Alcohol Sclerosis: A special alcohol solution can be injected over the nerve. This solution has an affinity only for nerve tissue. It will slowly over several injections, deaden the nerve. The loss of the nerve can then leave the patient symptom free.
Cryotherapy: This is the method of freezing of the nerve. A small incision is made over the area of the nerve. A wand from the device is then inserted into the wound and placed over the nerve. The devise is then set to a specific amount of time to freeze the nerve. This allows the nerve to no longer transmit a nerve signal and therefore there is less pain. Most patients respond well to the treatment which is office based and done under local anesthesia. In certain cases, the procedure does not fully treat the nerve pain on the first attempt and a second treatment may be necessary.
Nerve Decompression: The most recent advance in neuroma therapy is nerve decompression. It is thought that, in many cases, the nerve is pinched by the overlying ligament that connects the metatarsal heads together. A simple surgery allows the release of this ligament allowing for increased space for the nerve and relief of pain. This surgery leaves the nerve intact and allows continued sensation to the toes.
Nerve Excision: The most traditional treatment for neuroma pain has been a nerve excision. This procedure allows for removal of the nerve from the metatarsal head region and decreases pain. There is a risk of the remaining nerve regrowing or getting scarred but overall, with proper technique, the risk is minimal.

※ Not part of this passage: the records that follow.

(* ===== verification/Virtio.v ===== *)
(** * Virtio: kernel/dev/virtio.c, the driver of the virtual disk

    The queue is the record [vdisk]; what lies in the two pages shared with the
    device ([desc], [avail], [used]) are its fields.  The device's registers are the
    interface [VirtioRegs] of the medium.  The device works between the steps of
    the driver: what it does while a process sleeps is part of [swtch].  Pointers
    that only serve as sleep channels are parameters. *)

From S2P Require Import Prelude Bytes Kstring Spinlock Kernel Disk Buf Bitmap Inode Dir Pmem Vmem Uvm File Proc.

(** ** Registers and constants (include/dev/virtio.h) *)

Class VirtioRegs (D : Type) : Type := {
  reg_read : Z -> D -> Z;
  reg_write : Z -> Z -> D -> D
}.

Definition VIRTIO_MMIO_MAGIC_VALUE : Z := 0x000.
Definition VIRTIO_MMIO_VERSION : Z := 0x004.
Definition VIRTIO_MMIO_DEVICE_ID : Z := 0x008.
Definition VIRTIO_MMIO_VENDOR_ID : Z := 0x00c.
Definition VIRTIO_MMIO_DEVICE_FEATURES : Z := 0x010.
Definition VIRTIO_MMIO_DRIVER_FEATURES : Z := 0x020.
Definition VIRTIO_MMIO_GUEST_PAGE_SIZE : Z := 0x028.
Definition VIRTIO_MMIO_QUEUE_SEL : Z := 0x030.
Definition VIRTIO_MMIO_QUEUE_NUM_MAX : Z := 0x034.
Definition VIRTIO_MMIO_QUEUE_NUM : Z := 0x038.
Definition VIRTIO_MMIO_QUEUE_PFN : Z := 0x040.
Definition VIRTIO_MMIO_QUEUE_NOTIFY : Z := 0x050.
Definition VIRTIO_MMIO_INTERRUPT_STATUS : Z := 0x060.
Definition VIRTIO_MMIO_INTERRUPT_ACK : Z := 0x064.
Definition VIRTIO_MMIO_STATUS : Z := 0x070.
Definition VIRTIO_CONFIG_S_ACKNOWLEDGE : Z := 1.
Definition VIRTIO_CONFIG_S_DRIVER : Z := 2.
Definition VIRTIO_CONFIG_S_DRIVER_OK : Z := 4.
Definition VIRTIO_CONFIG_S_FEATURES_OK : Z := 8.
Definition VIRTIO_BLK_F_RO : Z := 5.
Definition VIRTIO_BLK_F_SCSI : Z := 7.
Definition VIRTIO_BLK_F_CONFIG_WCE : Z := 11.
Definition VIRTIO_BLK_F_MQ : Z := 12.
Definition VIRTIO_F_ANY_LAYOUT : Z := 27.
Definition VIRTIO_RING_F_INDIRECT_DESC : Z := 28.
Definition VIRTIO_RING_F_EVENT_IDX : Z := 29.
Definition NUM : Z := 8.
Definition VRING_DESC_F_NEXT : Z := 1.
Definition VRING_DESC_F_WRITE : Z := 2.
Definition VIRTIO_BLK_T_IN : Z := 0.
Definition VIRTIO_BLK_T_OUT : Z := 1.

(** Sizes of [struct virtio_blk_outhdr]. *)
Definition OUTHDR_SIZE : Z := 16.

(** [features &= ~(1 << bit)] *)
Definition clear_feature (features bit : Z) : Z := Z.land features (Z.lnot (Z.shiftl 1 bit)).

Definition ALIGN_DOWN (a align : Z) : Z := Z.land a (Z.lnot (align - 1)).

Section Ops.
Context {D : Type} `{!DiskDriver D, !VirtioRegs D}.
(** The physical address of [disk.pages], the addresses of [disk.free] and of the
    buffers, and of the local variable [buf0] on the kernel stack of a process. *)
Variables (pages free_addr : Z) (buf_addr : nat -> Z) (buf0 : nat -> Z).
Variable swtch : M (pstate D) unit.
(** How often a process is woken while there are still no free descriptors, or its
    request is still not done. *)
Variable wait_fuel : nat.

Definition R (r : Z) : M (kstate D) Z := gets (fun k => u32 (reg_read r (k_dev k))).
Definition set_R (r v : Z) : M (kstate D) unit := modify (fun k => set_k_dev (reg_write r (u32 v) (k_dev k)) k).

Definition vd_lk : lockref D :=
  mk_lockref (fun k => vdisk_lock (k_vd k)) (fun l k => set_k_vd (set_vdisk_lock l (k_vd k)) k).

Definition upd_vd (f : vdisk -> vdisk) : M (kstate D) unit := modify (fun k => set_k_vd (f (k_vd k)) k).
Definition get_vd {A} (f : vdisk -> option A) : M (kstate D) A := gets (fun k => f (k_vd k)) ≫= some_or_fault.
Definition upd_desc (i : nat) (f : vring_desc -> vring_desc) : M (kstate D) unit :=
  d ← get_vd (fun v => desc v !! i); upd_vd (fun v => set_desc (<[i := f d]> (desc v)) v).
Definition upd_info (i : nat) (f : option nat * Z -> option nat * Z) : M (kstate D) unit :=
  r ← get_vd (fun v => info v !! i); upd_vd (fun v => set_info (<[i := f r]> (info v)) v).

Definition virtio_disk_init : M (kstate D) unit :=
  with_lock vd_lk (spinlock_init "virtio_disk");;
  magic ← R VIRTIO_MMIO_MAGIC_VALUE;
  version ← R VIRTIO_MMIO_VERSION;
  device ← R VIRTIO_MMIO_DEVICE_ID;
  vendor ← R VIRTIO_MMIO_VENDOR_ID;
  when (negb (magic =? 0x74726976) || negb (version =? 1) || negb (device =? 2) || negb (vendor =? 0x554d4551))
    (panic "could not find virtio disk");;
  let status := VIRTIO_CONFIG_S_ACKNOWLEDGE in
  set_R VIRTIO_MMIO_STATUS status;;
  let status := Z.lor status VIRTIO_CONFIG_S_DRIVER in
  set_R VIRTIO_MMIO_STATUS status;;
  features ← R VIRTIO_MMIO_DEVICE_FEATURES;
  let features := clear_feature features VIRTIO_BLK_F_RO in
  let features := clear_feature features VIRTIO_BLK_F_SCSI in
  let features := clear_feature features VIRTIO_BLK_F_CONFIG_WCE in
  let features := clear_feature features VIRTIO_BLK_F_MQ in
  let features := clear_feature features VIRTIO_F_ANY_LAYOUT in
  let features := clear_feature features VIRTIO_RING_F_EVENT_IDX in
  let features := clear_feature features VIRTIO_RING_F_INDIRECT_DESC in
  set_R VIRTIO_MMIO_DRIVER_FEATURES features;;
  let status := Z.lor status VIRTIO_CONFIG_S_FEATURES_OK in
  set_R VIRTIO_MMIO_STATUS status;;
  let status := Z.lor status VIRTIO_CONFIG_S_DRIVER_OK in
  set_R VIRTIO_MMIO_STATUS status;;
  set_R VIRTIO_MMIO_GUEST_PAGE_SIZE PGSIZE;;
  set_R VIRTIO_MMIO_QUEUE_SEL 0;;
  max ← R VIRTIO_MMIO_QUEUE_NUM_MAX;
  when (max =? 0) (panic "virtio disk has no queue 0");;
  when (max <? NUM) (panic "virtio disk max queue too short");;
  set_R VIRTIO_MMIO_QUEUE_NUM NUM;;
  set_R VIRTIO_MMIO_QUEUE_PFN (Z.shiftr pages 12);;
  for_each (seq 0 (Z.to_nat NUM)) (fun i => upd_vd (fun v => set_free (<[i := true]> (free v)) v)).

(** ** Descriptors *)

(** [None] is the result -1. *)
Definition alloc_desc : M (kstate D) (option nat) :=
  for_return (seq 0 (Z.to_nat NUM)) (fun i =>
    f ← get_vd (fun v => free v !! i);
    if (f : bool) then upd_vd (fun v => set_free (<[i := false]> (free v)) v);; mret (Some i)
    else mret None).

Definition free_desc (i : nat) : M (pstate D) unit :=
  when (NUM <=? Z.of_nat i) (panic "virtio_disk_intr 1");;
  f ← on_k (get_vd (fun v => free v !! i));
  when f (panic "virtio_disk_intr 2");;
  on_k (upd_desc i (fun d => mk_desc dma_null (len d) (flags d) (next d)));;
  on_k (upd_vd (fun v => set_free (<[i := true]> (free v)) v));;
  proc_wakeup (ch_addr free_addr).

(** Every turn frees a descriptor that was not free, or panics: NUM + 1 turns are
    enough. *)
Fixpoint free_chain (fuel : nat) (i : nat) : M (pstate D) unit :=
  match fuel with
  | O => no_fuel
  | S fuel' =>
      free_desc i;;
      d ← on_k (get_vd (fun v => desc v !! i));
      if negb (Z.land (flags d) VRING_DESC_F_NEXT =? 0) then free_chain fuel' (Z.to_nat (next d)) else mret tt
  end.

(** The descriptors still to take, and those taken. *)
Fixpoint alloc_descs (n : nat) (idx : list nat) : M (pstate D) (option (list nat)) :=
  match n with
  | O => mret (Some idx)
  | S n' =>
      d ← on_k alloc_desc;
      match d with
      | Some d => alloc_descs n' (idx ++ [d])
      | None => for_each idx free_desc;; mret None
      end
  end.

Definition alloc3_desc : M (pstate D) (option (list nat)) := alloc_descs 3 [].

(** ** Requests *)

Fixpoint alloc3_wait (fuel : nat) : M (pstate D) (list nat) :=
  match fuel with
  | O => no_fuel
  | S fuel' =>
      r ← alloc3_desc;
      match r with
      | Some idx => mret idx
      | None => proc_sleep swtch (ch_addr free_addr) (Some vd_lk);; alloc3_wait fuel'
      end
  end.

(** The bus address of [buf0]: its page, as the kernel's page table maps it. *)
Definition hdr_pa (a : Z) : M (kstate D) Z :=
  pte ← vm_getpte 0 (ALIGN_DOWN a PGSIZE) false;
  match pte with
  | None => fault
  | Some pte => v ← mem64 pte; mret (u64 (PTE_TO_PA v + a mod PGSIZE))
  end.

Definition fill_descs (idx0 idx1 idx2 : nat) (b : nat) (write : bool) (sector : Z) : M (pstate D) unit :=
  let type := if write then VIRTIO_BLK_T_OUT else VIRTIO_BLK_T_IN in
  p ← myproc;
  pa ← on_k (hdr_pa (buf0 p));
  on_k (upd_desc idx0 (fun _ => mk_desc (dma_hdr pa type sector) OUTHDR_SIZE VRING_DESC_F_NEXT (Z.of_nat idx1)));;
  let f := if write then 0 else VRING_DESC_F_WRITE in
  on_k (upd_desc idx1 (fun _ => mk_desc (dma_data b) BLOCK_SIZE (Z.lor f VRING_DESC_F_NEXT) (Z.of_nat idx2)));;
  on_k (upd_info idx0 (fun r => (r.1, 0)));;
  on_k (upd_desc idx2 (fun _ => mk_desc (dma_status idx0) 1 VRING_DESC_F_WRITE 0)).

(** [avail\[2 + (avail\[1\] % NUM)\] = idx\[0\]; avail\[1\] = avail\[1\] + 1] *)
Definition submit (idx0 : nat) : M (kstate D) unit :=
  upd_vd (fun v => set_avail_ring (<[Z.to_nat (avail_idx v mod NUM) := Z.of_nat idx0]> (avail_ring v)) v);;
  upd_vd (fun v => set_avail_idx (u16 (avail_idx v + 1)) v);;
  set_R VIRTIO_MMIO_QUEUE_NOTIFY 0.

Fixpoint disk_wait (fuel : nat) (b : nat) : M (pstate D) unit :=
  match fuel with
  | O => no_fuel
  | S fuel' =>
      busy ← on_k (get_buf b disk);
      if (busy : bool) then proc_sleep swtch (ch_addr (buf_addr b)) (Some vd_lk);; disk_wait fuel' b
      else mret tt
  end.

Definition vio_rw (b : nat) (write : bool) : M (pstate D) unit :=
  sector ← on_k (get_buf b (fun q => sector_of (block_num q)));
  on_k (acquire vd_lk);;
  idx ← alloc3_wait wait_fuel;
  match idx with
  | [idx0; idx1; idx2] =>
      fill_descs idx0 idx1 idx2 b write sector;;
      on_k (upd_buf b (set_disk true));;
      on_k (upd_info idx0 (fun r => (Some b, r.2)));;
      on_k (submit idx0);;
      disk_wait wait_fuel b;;
      on_k (upd_info idx0 (fun r => (None, r.2)));;
      free_chain (S (Z.to_nat NUM)) idx0;;
      on_k (release vd_lk)
  | _ => fault
  end.

(** ** Interrupts *)

(** [used->id] is read again in every turn; the device does not move it during the
    handler, so NUM turns are enough. *)
Fixpoint intr_loop (fuel : nat) : M (pstate D) unit :=
  more ← on_k (gets (fun k => negb (used_idx (k_vd k) mod NUM =? used_id (k_vd k) mod NUM)));
  if (more : bool) then
    match fuel with
    | O => no_fuel
    | S fuel' =>
        id ← on_k (get_vd (fun v => used_elems v !! Z.to_nat (used_idx v)));
        r ← on_k (get_vd (fun v => info v !! Z.to_nat id));
        when (negb (r.2 =? 0)) (panic "virtio_disk_intr status");;
        b ← some_or_fault r.1;
        on_k (upd_buf b (set_disk false));;
        proc_wakeup (ch_addr (buf_addr b));;
        on_k (upd_vd (fun v => set_used_idx ((used_idx v + 1) mod NUM) v));;
        intr_loop fuel'
    end
  else mret tt.

Definition virtio_disk_intr : M (pstate D) unit :=
  on_k (acquire vd_lk);;
  intr_loop (Z.to_nat NUM);;
  on_k (st ← R VIRTIO_MMIO_INTERRUPT_STATUS; set_R VIRTIO_MMIO_INTERRUPT_ACK (Z.land st 0x3));;
  on_k (release vd_lk).
End Ops.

 Picture showing initial incision over the 3rd innerspace between the 3rd and 4th toe. |
 Picture showing the deeper incision down to the level of the ligament crossing over the nerve. The instrument on the bottom of the picture is going under the ligament and over the nerve. |
 Picture showing the nerve and its branches into the toes. Notice the thickness of the nerves. They are normally much thinner. |
 Picture showing the nerve after excision from the foot. Notice the thickness of the nerve. |
The Foot and Ankle Institute has performed a great deal of research and treatment advancements related to neuroma care. We prefer to avoid nerve excision and try to save this for severe cases and in cases where conservative care and simple procedures such as alcohol injection, cryotherapy and nerve decompression do not work.